It is 9 a.m. and I am alone in the
house.
I have forgotten what silence sounds
like.
There is no chatter from the other
room. No laughter, no muttering. No radios. No doors opening and
closing.
My car is the only one in the driveway.
The nest is empty.
There is no pitter-patter of workboots
on the stairs, no hiss-bang of an air compressor, no
smack-smack-smack of nail guns, no whirrrrrrrring of a radial saw.
The contractors are gone.
After an intense three-month push – a
daily parade of electricians, drywallers, woodworkers, painters,
insulation-ers, flooring-ers, and multi-taskers – the kitchen is
finished and the contractors are gone. Work continued right up to the
last minute to finish and polish, clean and stage for a builders'
“parade of homes” – a sort of graduation party without the
cake.
And now it is done.
I sit alone in my office – my office, not a corner of the
living room, not a corner of The Princess's room/overflow storage –
my office, sipping coffee I made in
the kitchen – the kitchen, not the craft room/temporary
kitchen, not The Princess's room/overflow storage/temporary office –
the kitchen, basking in the delicious silence, and trying to
remember how to think in solitude.
The cat, who has spent the last three
months hiding under the bed from noises and strangers and strange
noises is . . . well, hiding under the bed, because he is a cat,
after all, and who knows why cats do anything.
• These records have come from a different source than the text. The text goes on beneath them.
Definition checked_add_months (secs n : Z) : option Z :=
  let c := from_epoch secs in
  months ← checked_i64 (c_y c * 12);
  months ← checked_i64 (months + (c_m c - 1));
  months ← checked_i64 (months + n);
  let y' := months / 12 in
  let m' := months mod 12 + 1 in
  let d' := Z.min (c_d c) (last_day y' m') in
  c ← checked (mkCivil y' m' d' (c_h c) (c_min c) (c_s c));
  Some (to_epoch c).

Definition add_months (secs n : Z) : Z :=
  match checked_add_months secs n with
  | Some t => t
  | None => if n <? 0 then i64_min else i64_max
  end.

(** ** Query bounds *)

(** [num]: a non-empty run of digits that fits [i64]. *)
Definition num (l : list byte) : option Z :=
  if non_empty l && forallb is_ascii_digit l then parse_digits 0 l else None.

Definition byte_at (l : list byte) (i : Z) (b : byte) : bool := bool_decide (get l i = Some b).

Definition parse_time (t : list byte) : option (Z * Z * Z) :=
  if negb (byte_at t 2 ":"%byte) || negb (byte_at t 5 ":"%byte) then None
  else h ← num (slice t 0 2); min ← num (slice t 3 5); s ← num (slice t 6 8);
       Some (as_u32 h, as_u32 min, as_u32 s).

Definition parse_literal (b : list byte) : option Z :=
  p ← (if blen b =? 10 then Some (b, None)
       else if blen b =? 19 then
         if negb (byte_at b 10 "T"%byte) then None else Some (slice b 0 10, Some (from b 11))
       else None);
  let '(date, time) := p in
  if negb (byte_at date 4 "-"%byte) || negb (byte_at date 7 "-"%byte) then None
  else
    y ← num (slice date 0 4); m ← num (slice date 5 7); d ← num (slice date 8 10);
    t ← match time with None => Some (0, 0, 0) | Some t => parse_time t end;
    let '(h, min, s) := t in
    c ← from_date y (as_u32 m) (as_u32 d);
    c ← with_time c h min s;
    Some (to_epoch c).

(** [strip_prefix] *)
Fixpoint strip_prefix (p l : list byte) : option (list byte) :=
  match p, l with
  | [], _ => Some l
  | a :: p', b :: l' => if a =b b then strip_prefix p' l' else None
  | _ :: _, [] => None
  end.

(** [rest.iter().take_while(|b| b.is_ascii_digit()).count()] *)
Fixpoint count_digits (l : list byte) : nat :=
  match l with
  | b :: r => if is_ascii_digit b then S (count_digits r) else O
  | [] => O
  end.

(** [now.checked_add(sign.checked_mul(n.checked_mul(unit)?)?)] *)
Definition shift (now sign n unit : Z) : option Z :=
  a ← checked_i64 (n * unit); a ← checked_i64 (sign * a); checked_i64 (now + a).

Definition eval_now (rest : list byte) (now : Z) : option Z :=
  match rest with
  | [] => Some now
  | c :: rest =>
      sign ← (if c =b "+"%byte then Some 1 else if c =b "-"%byte then Some (-1) else None);
      let digits := count_digits rest in
      if Nat.eqb digits 0 then None
      else
        n ← parse_digits 0 (take digits rest);
        let unit := drop digits rest in
        if bool_decide (unit = bs "s") then checked_i64 (now + sign * n)
        else if bool_decide (unit = bs "m") then shift now sign n 60
        else if bool_decide (unit = bs "h") then shift now sign n 3600
        else if bool_decide (unit = bs "d") then shift now sign n SECS_PER_DAY
        else if bool_decide (unit = bs "w") then shift now sign n (7 * SECS_PER_DAY)
        else if bool_decide (unit = bs "mo") then
          a ← checked_i64 (sign * n); checked_add_months now a
        else if bool_decide (unit = bs "y") then
          a ← checked_i64 (n * 12); a ← checked_i64 (sign * a); checked_add_months now a
        else None
  end.

Definition eval (expr : list byte) (now : Z) : option Z :=
  body ← strip_prefix (bs "@") expr;
  match strip_prefix (bs "now") body with
  | Some rest => eval_now rest now
  | None => parse_literal body
  end.

Example eval_samples :
  eval (bs "@now-1h") 1700000000 = Some 1699996400 /\
  eval (bs "@1970-01-01T00:00:01") 7 = Some 1 /\
  eval (bs "@2023-02-29") 7 = None /\
  eval (bs "@now+1mo") 1675123200 = Some 1677542400 /\
  eval (bs "@now+9223372036854775807mo") 0 = None.
Proof. vm_compute. repeat split. Qed.

(** ** Coordinates: era, year of era, day of (March-based) year *)

Definition leap (y : Z) : bool :=
  (y mod 4 =? 0) && (negb (y mod 100 =? 0) || (y mod 400 =? 0)).

Definition year_start (yoe : Z) : Z := 365 * yoe + yoe / 4 - yoe / 100.
Definition year_len (yoe : Z) : Z := if leap (yoe + 1) then 366 else 365.
Definition era_year (doe : Z) : Z := (doe - doe / 1460 + doe / 36524 - doe / 146096) / 365.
But now his movements
are languid as he oozes out from under the bed skirt, stretches
lazily, and saunters to the hallway. Despite his sanguine manner, his
half-lidded stare, his lackadaisical yawn, there is an attentiveness
to his posture as his sits, ears erect, keeping watch down the
hallway, ready to growl and retreat at a moments notice.
And he is right.
They will be back.
A year-and-a-half into this project –
beset with setbacks as are all remodeling projects – we are about
three-quarters of the way done. A large portion of the basement
ceiling is MIA, a casualty of plumbing and heating repairs,
replacement and upgrades. There will be more insulation, more
flooring, more painting, more air compressors and saws and nail guns.
This empty nest, like most, is welcome
but fleeting.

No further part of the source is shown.